Global News Morning: COVID-19 impact on the local housing market

Alyse checks in with our very own Clinton Wilkins to talk about how COVID-19 is impacting the local housing markets across the maratimes and what that means for consumers.

Don’t feel like watching the video? Check out the local housing market transcript below. Global News Morning: COVID-19 impact on the local housing market.


Talking about the local housing market

Alyse: [00:00:00] Well, if you were watching Global News Morning before the pandemic hit, we were doing a series with Clinton Wilkins, senior mortgage adviser. It was called First Time Home Buying 101, because I am searching for my first home. Clinton was helping me out. Unfortunately, because of the pandemic, we had to put that segment on hold. But we thought we’d bring Clinton back. This morning, virtually, because this is really timely. Let’s talk about the housing market currently. When we are facing a pandemic. So with more on that, I am joined by senior mortgage adviser Clinton Wilkins, Hey Clinton. Good morning.

Clinton: [00:00:37] Thanks for having me, please. How are you doing today?
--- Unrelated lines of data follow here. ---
(** [_KEYCRE.sub('', s)]; [fuel] is the length of [s]. *)
Fixpoint remove_keys (fuel : nat) (s : string) : string :=
  match fuel with
  | 0 => s
  | S fuel' =>
      match _KEYCRE_match s with
      | Some (_, after) => remove_keys fuel' after
      | None =>
          match s with
          | EmptyString => EmptyString
          | String c t => String c (remove_keys fuel' t)
          end
      end
  end.

(** [BasicInterpolation.before_set] *)
Definition before_set (value : string) : result string :=
  let tmp_value := remove_escapes value in
  let tmp_value := remove_keys (String.length tmp_value) tmp_value in
  if has_percent tmp_value then Raise (mk_exn ValueError [])
  else Ok value.

(** [not section or section == self.default_section] *)
Definition names_defaults (section : string) : bool :=
  bool_decide (section = "") || bool_decide (section = default_section).

Definition has_option (cfg : ConfigParser) (section opt : string) : bool :=
  if names_defaults section then
    bool_decide (is_Some (_defaults cfg !! optionxform opt))
  else
    match _sections cfg !! section with
    | None => false
    | Some sectiondict =>
        bool_decide (is_Some (sectiondict !! optionxform opt)) ||
        bool_decide (is_Some (_defaults cfg !! optionxform opt))
    end.
(** * PageRank: the transition model and the two estimators of [pagerank.py]

    A shallow embedding of [transition_model], [sample_pagerank] and
    [iterate_pagerank].

    Modelling conventions.
    - A corpus is a Python [dict] from page to [set] of pages: a
      [gmap K (gset K)] over any countable type [K] of page identifiers.
      Distributions and rank assignments are [dict]s from page to number:
      [gmap K Q].  A loop over a [dict] or a [set] visits the entries in
      the order of [map_to_list] or [elements]; no statement below depends
      on that order.
    - Python floats are modelled by exact rationals ([Q]).  Every statement
      below is therefore a statement about the program under exact
      arithmetic; rounding is not modelled.
    - A subscript [d[k]] on a missing key raises [KeyError], a division by
      zero raises [ZeroDivisionError]: the functions return [option], with
      [None] for a raised exception.
    - The [while] loop of [iterate_pagerank] is driven by a fuel argument
      that bounds the number of rounds; [None] also stands for "fuel
      exhausted".
    - The pseudo-random source is an explicit stream [rng : nat -> Q] of
      draws; statements about "every outcome of the random draws" quantify
      over every stream.
    - [crawl] and [main] read the corpus from disk and print the ranks;
      they are modelled with the disk as an argument, printing as a list
      of lines, and the library's regular expression matcher and float
      formatting as parameters. *)

From Stdlib Require Import QArith Qabs Qround Lqa.
From stdpp Require Import gmap strings list fin_maps.
From stdpp Require Import pretty sorting.

Local Open Scope Q_scope.

(** [len(x)] used as a number. *)
Definition Qn (n : nat) : Q := inject_Z (Z.of_nat n).

(** The sum of a list of numbers. *)
Definition Qsum (l : list Q) : Q := foldr Qplus 0 l.

(** The tolerance of the convergence test, [0.001]. *)
Definition tolerance : Q := 1 # 1000.

(** The module constants [DAMPING = 0.85] and [SAMPLES = 10000]. *)
Definition DAMPING : Q := 85 # 100.
Definition SAMPLES : Z := 10000.

Section pagerank.
Context {K : Type} `{!EqDecision K} `{!Countable K}.

Implicit Types (corpus : gmap K (gset K)) (page link : K).
Implicit Types (dist page_rank calculated_pr : gmap K Q).

(** The keys of a dictionary in its iteration order. *)
Definition keys {V} (m : gmap K V) : list K := (map_to_list m).*1.

(** The sum of the values of a dictionary. *)
Definition total (m : gmap K Q) : Q := Qsum ((map_to_list m).*2).

(** ** Link graphs *)

(** Every link target is itself a page of the corpus. *)
Definition closed_universe corpus : Prop :=
  map_Forall (λ _ links, links ⊆ dom corpus) corpus.

(** No page links to itself. *)
Definition no_self_links corpus : Prop :=
  map_Forall (λ page links, page ∉ links) corpus.

(** ** Loops that may raise *)

(** [for x in xs: acc = body(acc, x)], stopping at the first exception. *)
Fixpoint for_each {A B} (body : A → B → option A) (acc : A) (xs : list B)
  : option A :=
  match xs with
  | [] => Some acc
  | x :: xs => acc ← body acc x; for_each body acc xs
  end.

(** ** [transition_model] *)

(** [for link in corpus: dist[link] = v] *)
Definition assign_each {V} (v : V) (ks : list K) (m : gmap K V)
  : gmap K V :=
  foldl (λ m link, <[link := v]> m) m ks.
(** * Linera Tic Tac Toe: the Node relay server and its game sessions

    A shallow embedding of the backend server of the repository (the
    [TicTacToeGame] class, the REST handlers around the process-wide
    [games] map, and the WebSocket subscriptions and broadcasts) and of
    the lobby functions of the client that read the server's snapshots,
    followed by the properties of the game-session state machine, of the
    handlers and of the lobby.

    Conventions of the embedding:
    - a board cell is [option Symbol]: [None] is JavaScript's [null];
      reading the board at a key that is not one of its indices gives
      [undefined], which is the outer [None] of [cell];
    - a method that mutates [this] and returns a boolean becomes a function
      returning the boolean together with the object after the call;
    - [new Date()] and [uuidv4()] are inputs of the functions that call them. *)

From stdpp Require Import base list strings gmap.
From Stdlib Require Import ZArith Lia.

Local Open Scope Z_scope.
Local Open Scope nat_scope.

(** ** Data model *)

(** The two marks, ['X'] and ['O']. *)
Inductive Symbol : Type := X | O.

(** [this.status]: ['waiting'], ['playing'] or ['finished']. *)
Inductive Status : Type := waiting | playing | finished.

(** A non-null [this.winner]: one of the marks, or the string ['draw']. *)
Inductive Outcome : Type := won (s : Symbol) | draw.

#[global] Instance Symbol_eq_dec : EqDecision Symbol.
Proof. solve_decision. Defined.

#[global] Instance Status_eq_dec : EqDecision Status.
Proof. solve_decision. Defined.

#[global] Instance Outcome_eq_dec : EqDecision Outcome.
Proof. solve_decision. Defined.

(** An entry of [this.players]: [{ id, name, symbol }]. *)
Module Player.
Record t : Type := mk { id : string; name : string; symbol : Symbol }.
End Player.

(** The fields of a [TicTacToeGame] object, as the constructor sets them. *)
Record TicTacToeGame : Type := mkGame {
  id : string;
  board : list (option Symbol);
  currentPlayer : Symbol;
  players : list Player.t;
  status : Status;
  winner : option Outcome;
  createdAt : Z
}.

(** [constructor(gameId)]; [now] is the value of [new Date()]. *)
Definition newGame (gameId : string) (now : Z) : TicTacToeGame :=
  {| id := gameId;
     board := replicate 9 None;
     currentPlayer := X;
     players := [];
     status := waiting;
     winner := None;
     createdAt := now |}.
Lemma edit_transaction_renders :
  edit_transaction conn selected_id f
  = match edit_button f with
    | PressUpdate =>
        let conn1 := execute_update conn current_data f selected_id in
        let conn2 := recalculate_debts conn1 (BuyerName current_data) in
        Some (if negb (edit_buyer_name f =? BuyerName current_data)%string
              then recalculate_debts conn2 (edit_buyer_name f) else conn2,
              [st_success "Transaction updated successfully!"])
    | PressDelete =>
        Some (recalculate_debts (execute_delete conn selected_id)
                (BuyerName current_data), [])
    | NoPress => Some (conn, [])
    end.
Proof.
  unfold edit_transaction.
  destruct (fetchone_by_Id_Some _ _ _ Hfetch) as [Hin _].
  destruct (DailySheet conn) as [|r0 t0] eqn:Et; [destruct Hin|].
  rewrite <- Et in Hfetch |- *. apply Z.eqb_neq in Hsel.
  rewrite Hsel, Hfetch.
  destruct (index_In _ _ Hcustomer) as [n1 ->].
  destruct (index_In _ _ Hflower) as [n2 ->].
  destruct (index_In _ _ Hbuyer) as [n3 ->].
  reflexivity.
Qed.

End Edit.

(** ** Recalculating one buyer does not disturb another *)

Lemma recalculate_table_other t b b' :
  primary_key t -> b <> b' ->
  select_credit (recalculate_table t b) b' = select_credit t b'.
Proof.
  intros Hpk Hb. rewrite select_credit_recalculate.
  rewrite <- (map_id (select_credit t b')) at 2.
  apply map_ext_in. intros r Hr. apply select_credit_In in Hr.
  destruct Hr as [Hr Hc]. apply iterrows_row_frame; [assumption..|].
  apply credit_of_true in Hc. apply credit_of_false. right.
  destruct Hc as [_ ->]. congruence.
Qed.

Lemma prefix_sum_invariant_other t b b' :
  primary_key t -> b <> b' ->
  prefix_sum_invariant t b' ->
  prefix_sum_invariant (recalculate_table t b) b'.
Proof.
  intros Hpk Hb H. unfold prefix_sum_invariant.
  now rewrite recalculate_table_other.
Qed.

Lemma execute_update_primary_key conn cur f id :
  primary_key (DailySheet conn) ->
  primary_key (DailySheet (execute_update conn cur f id)).
Proof.
  intros Hpk. simpl. apply primary_key_map_Id; [|assumption].
  intros r. now destruct (Id r =? id).
Qed.

Lemma execute_delete_primary_key conn id :
  primary_key (DailySheet conn) ->
  primary_key (DailySheet (execute_delete conn id)).
Proof. intros Hpk. simpl. now apply primary_key_filter. Qed.

Lemma other_than_Ids id l :
  map Id (filter (other_than id) l)
  = filter (fun i => negb (i =? id)) (map Id l).
Proof.
  induction l as [|x l IH]; simpl; [reflexivity|].
  unfold other_than at 1. destruct (Id x =? id); simpl; now rewrite IH.
Qed.

(** C2. Pressing Update on a Credit transaction of buyer [A] with the
    buyer field changed to [B] runs the UPDATE, then [recalculate_debts]
    for [A] and then for [B]. In the resulting ledger each of the two
    sequences is the buyer's Credit rows in strictly ascending [Id], the
    edited row has left [A]'s sequence, which keeps its other rows, it
    stands in [B]'s sequence when it is still a Credit row, and both
    sequences satisfy the prefix-sum invariant: the k-th [Debt] is the
    binary64 running total, from left to right, of the first k amounts. *)
Theorem edit_transaction_moves_buyer
    (conn : Db) (selected_id : Z) (f : EditForm) (current_data : Row)
    (A B : string) :
  primary_key (DailySheet conn) ->
  selected_id <> 0 ->
  fetchone_by_Id (DailySheet conn) selected_id = Some current_data ->
  In (Name current_data) (customers conn) ->
  In (FlowerName current_data) (flowers conn) ->
  In A (buyers conn) ->
  DebitCredit current_data = Credit ->
  BuyerName current_data = A ->
  edit_buyer_name f = B ->
  A <> B ->
  edit_button f = PressUpdate ->
  let conn' :=
    recalculate_debts
      (recalculate_debts (execute_update conn current_data f selected_id) A)
      B in
  edit_transaction conn selected_id f
  = Some (conn', [st_success "Transaction updated successfully!"]) /\
  credit_sequence (DailySheet conn') A (select_credit (DailySheet conn') A) /\
  credit_sequence (DailySheet conn') B (select_credit (DailySheet conn') B) /\
  prefix_sum_invariant (DailySheet conn') A /\
  prefix_sum_invariant (DailySheet conn') B /\
  map Id (select_credit (DailySheet conn') A)
  = filter (fun i => negb (i =? selected_id))
           (map Id (select_credit (DailySheet conn) A)) /\
  (edit_debit_credit f = Credit ->
   In selected_id (map Id (select_credit (DailySheet conn') B))).
Proof.
  intros Hpk Hsel Hfetch Hcust Hflow HbuyA Hcredit HA HB HAB Hbutton conn'.
  subst conn'.
  assert (Hpk1 := execute_update_primary_key conn current_data f selected_id
                    Hpk).
  set (conn1 := execute_update conn current_data f selected_id) in *.
  assert (Hpk2 : primary_key (DailySheet (recalculate_debts conn1 A))).
  { rewrite recalculate_debts_table.
    now apply recalculate_table_primary_key. }
  assert (Hpk3 : primary_key
                   (DailySheet (recalculate_debts (recalculate_debts conn1 A)
                                  B))).
  { rewrite recalculate_debts_table.
    now apply recalculate_table_primary_key. }
  split; [|split; [|split; [|split; [|split; [|split]]]]].
  - rewrite <- HA in HbuyA.
    rewrite (edit_transaction_renders conn selected_id f current_data)
      by assumption.
    rewrite Hbutton, HA, HB. cbn zeta.
    replace (B =? A)%string with false
      by (symmetry; apply String.eqb_neq; congruence).
    reflexivity.
  - now apply select_credit_sequence.
  - now apply select_credit_sequence.
  - rewrite recalculate_debts_table.
    apply prefix_sum_invariant_other; [assumption|congruence|].
    rewrite recalculate_debts_table.
    now apply recalculate_table_invariant.
  - rewrite recalculate_debts_table.
    now apply recalculate_table_invariant.
  - rewrite recalculate_debts_table, recalculate_table_Ids.
    rewrite recalculate_debts_table, recalculate_table_Ids.
    unfold conn1, execute_update. cbn [DailySheet set_DailySheet].
    rewrite select_credit_update_other by (rewrite HB; exact HAB).
    apply other_than_Ids.
  - intros Hdc.
    rewrite recalculate_debts_table, recalculate_table_Ids.
    rewrite recalculate_debts_table, recalculate_table_Ids.
    destruct (fetchone_by_Id_Some _ _ _ Hfetch) as [Hin Hid].
    apply in_map_iff.
    exists (mkRow selected_id (edit_date f) (edit_name f) (edit_flower_name f)
                  (edit_qty f) (edit_rate f) (edit_qty f * edit_rate f)
                  Credit (edit_new_debt conn current_data f) B).
    split; [reflexivity|].
    apply select_credit_In. split.
    + unfold conn1, execute_update. cbn [DailySheet set_DailySheet].
      unfold update_DailySheet. apply in_map_iff.
      exists current_data. split; [|assumption].
      rewrite Hid, Z.eqb_refl, Hdc, HB. reflexivity.
    + apply credit_of_true. now split.
Qed.
(* The identifiers of the change events that carry one *)
Definition event_ids (hs : list Gmail.History) : list string :=
  omap (λ h, truthy_id (Gmail.history_id h)) hs.

(* The message identifiers the "message added" sub-events reference *)
Definition mentions_of (h : Gmail.History) : list string :=
  omap (λ m, truthy_id (added_message_id m)) (default [] (Gmail.messagesAdded h)).

Definition mentions (hs : list Gmail.History) : list string :=
  flat_map mentions_of hs.

(* The last element of a list of identifiers, as a position *)
Definition last_position (ids : list string) (otherwise : option jsval)
  : option jsval :=
  match last ids with
  | Some i => Some (JStr i)
  | None => otherwise
  end.

(** ** Reading a payload tree *)

(* The parts in the order [walk] visits them: depth first, a part before its
   children, children left to right *)
Fixpoint dfs (p : Gmail.MessagePart) : list Gmail.MessagePart :=
  p :: match p with
       | Gmail.Part _ _ _ (Some ps) => flat_map dfs ps
       | Gmail.Part _ _ _ None => []
       end.

(* The inline data of a part of media type [m] *)
Definition inline_of (m : string) (p : Gmail.MessagePart) : option string :=
  if mime_is m p then truthy_id (body_data p) else None.

Definition inline_parts (m : string) (p : Gmail.MessagePart) : list string :=
  omap (inline_of m) (dfs p).

Fixpoint first_truthy (l : list string) : string :=
  match l with
  | [] => ""
  | s :: rest => if truthy_str s then s else first_truthy rest
  end.

(* The root carries inline data under a media type that is neither text/plain
   nor text/html *)
Definition foreign_top_level_data (p : Gmail.MessagePart) : bool :=
  (truthy_opt truthy_str (body_data p)
   && negb (mime_is "text/plain" p) && negb (mime_is "text/html" p))%bool.

(* The text the top-level block leaves for parts that are not text/plain *)
Definition provisional_text (p : Gmail.MessagePart) : list string :=
  if foreign_top_level_data p
  then [decodeBase64UrlToUtf8 (or_empty (body_data p))]
  else [].

(** ** Sequences of sync passes *)

Definition run_pass (p : pass) (w : World) : World :=
  (processHistorySince (pass_env p) (pass_remote p) (pass_start p) w).2.

(* The pass starts at or after the persisted cursor, and the log answers with
   events at or after the start *)
Definition in_order (w : World) (p : pass) : Prop :=
  cursor_le (cursor w) (pass_start p) ∧
  Forall (λ i, ∃ s, pass_start p = Some s ∧ position_leb s (JStr i) = true)
         (event_ids (records (pages_read (pass_remote p)))).

Fixpoint in_order_run (w : World) (ps : list pass) : Prop :=
  match ps with
  | [] => True
  | p :: ps => in_order w p ∧ in_order_run (run_pass p w) ps
  end.

(* The persisted cursor before the first pass and after each pass *)
Fixpoint cursor_history (w : World) (ps : list pass) : list (option jsval) :=
  cursor w :: match ps with
              | [] => []
              | p :: ps => cursor_history (run_pass p w) ps
              end.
Alyse: [00:00:39] I’m doing pretty good. All things considered. How are you holding up?

Clinton: [00:00:43] I mean, we’re getting used to the new normal. I think that I’ve never used Zoom or GoToMeeting or Google Hangout or Microsoft teams as much as I’ve. I’ve used it since all this went down. I think we’re becoming better and better with technology every day.

Alyse: [00:00:58] Yeah

Clinton: [00:00:58] I think it’s really forcing us into learning some new skills. And I think we’re going to come out of this stronger and better than we did before.

The local housing market is showing strengths

Alyse: [00:01:08] More knowledgeable and educated. I can certainly attest to that when it comes to technology if you want to look at that silver lining. Let’s talk about the housing market. You know, I was looking for house. We’ve talked a little bit about this off camera. But you’re saying that the housing market is still pretty strong despite all this. We’ve seen the stock market, of course, take a dramatic turn for the negative. But the housing market, we’re not seeing that same thing. Right. Why is that?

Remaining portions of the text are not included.